The problem —
Look through the data below and say how many of its lines contain "UpdatePrompt", adding nothing else.

Collected data entries:

Inductive AdvancedPref :=
| MaxIterations | VerifyIterations | FailureBudget | SelfKnowledge | SelfState | BasePrompt | AutoPlan.
Inductive AdvancedKind := KindNumber (step min max : N) | KindBool.
Definition ADVANCED_ORDER : list AdvancedPref :=
  [MaxIterations; VerifyIterations; FailureBudget; SelfKnowledge; SelfState; BasePrompt; AutoPlan].
Definition advanced_label (p : AdvancedPref) : str :=
  match p with
  | MaxIterations => lit "Max iterations" | VerifyIterations => lit "Verify iterations"
  | FailureBudget => lit "Failure budget" | SelfKnowledge => lit "Self-knowledge"
  | SelfState => lit "Self run-state" | BasePrompt => lit "Base operating prompt"
  | AutoPlan => lit "Auto-plan guidance"
  end.
Definition config_key (p : AdvancedPref) : str :=
  match p with
  | MaxIterations => lit "agent.max_iterations"
  | VerifyIterations => lit "agent.behavior.verify_iterations"
  | FailureBudget => lit "agent.behavior.failure_budget"
  | SelfKnowledge => lit "agent.behavior.self_knowledge"
  | SelfState => lit "agent.behavior.self_state"
  | BasePrompt => lit "agent.behavior.base_prompt"
  | AutoPlan => lit "agent.behavior.auto_plan"
  end.
Definition advanced_kind (p : AdvancedPref) : AdvancedKind :=
  match p with
  | MaxIterations => KindNumber 1 1 200
  | VerifyIterations => KindNumber 1 1 20
  | FailureBudget => KindNumber 1 0 20
  | SelfKnowledge | SelfState | BasePrompt | AutoPlan => KindBool
  end.
Record AdvancedSettingsOverlay := { ao_selected : nat }.
Definition AdvancedSettingsOverlay_new : AdvancedSettingsOverlay := {| ao_selected := 0 |}.
Definition advanced_up (a : AdvancedSettingsOverlay) : AdvancedSettingsOverlay :=
  {| ao_selected := row_up (length ADVANCED_ORDER) (ao_selected a) |}.
Definition advanced_down (a : AdvancedSettingsOverlay) : AdvancedSettingsOverlay :=
  {| ao_selected := row_down (length ADVANCED_ORDER) (ao_selected a) |}.
Definition advanced_current (a : AdvancedSettingsOverlay) : AdvancedPref :=
  default AutoPlan (ADVANCED_ORDER !! Nat.min (ao_selected a) (length ADVANCED_ORDER - 1)).

Record UpdatePrompt := { up_current : str; up_latest : str }.

(** ** Themes ([theme.rs]) *)

Inductive ThemeKind := Dark | Light | HighContrast | Solarized.
#[export] Instance ThemeKind_eq_dec : EqDecision ThemeKind.
Proof. solve_decision. Defined.
Definition THEME_ORDER : list ThemeKind := [Dark; Light; HighContrast; Solarized].
Definition theme_name (t : ThemeKind) : str :=
  match t with
  | Dark => lit "dark" | Light => lit "light" | HighContrast => lit "high-contrast"
  | Solarized => lit "solarized"
  end.
Definition theme_label (t : ThemeKind) : str :=
  match t with
  | Dark => lit "Dark" | Light => lit "Light" | HighContrast => lit "High contrast"
  | Solarized => lit "Solarized"
  end.
Definition theme_from_name (name : str) : ThemeKind :=
  default Dark (List.find (λ kind, bool_decide (theme_name kind = to_ascii_lowercase (trim name)))
                  THEME_ORDER).
Definition theme_cycle (t : ThemeKind) (forward : bool) : ThemeKind :=
  default Dark (THEME_ORDER !! wrap_index (length THEME_ORDER)
                                 (default 0 (position t THEME_ORDER)) forward).

(** ** The overlay *)

Inductive Overlay :=
| ONone
| OHelp
| OPermission (request : PermissionRequest)
| OModel (picker : ModelPicker)
| OSessions (switcher : SessionSwitcher)
| OEntities (browser : EntityBrowser)
| OMenu (menu : MainMenu)
| OSettings (settings : SettingsOverlay)
| OAdvancedSettings (advanced : AdvancedSettingsOverlay)
| OUpdatePrompt (prompt : UpdatePrompt)
| OAgentSwitcher (switcher : AgentSwitcher)
| OAgentCreate (form : AgentCreateForm)
| OAgentDetail (detail : AgentDetail).
Definition is_open (o : Overlay) : bool := match o with ONone => false | _ => true end.

(** Round trips of the cyclers: every theme is written and read back, and
    stepping forward and back returns. *)
Lemma theme_name_roundtrip t : theme_from_name (theme_name t) = t.
Proof. by destruct t. Qed.
Lemma theme_cycle_back t b : theme_cycle (theme_cycle t b) (negb b) = t.
Proof. by destruct t, b. Qed.
Lemma tab_next_prev t : tab_prev (tab_next t) = t ∧ tab_next (tab_prev t) = t.
Proof. by destruct t. Qed.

Solution to this task —
2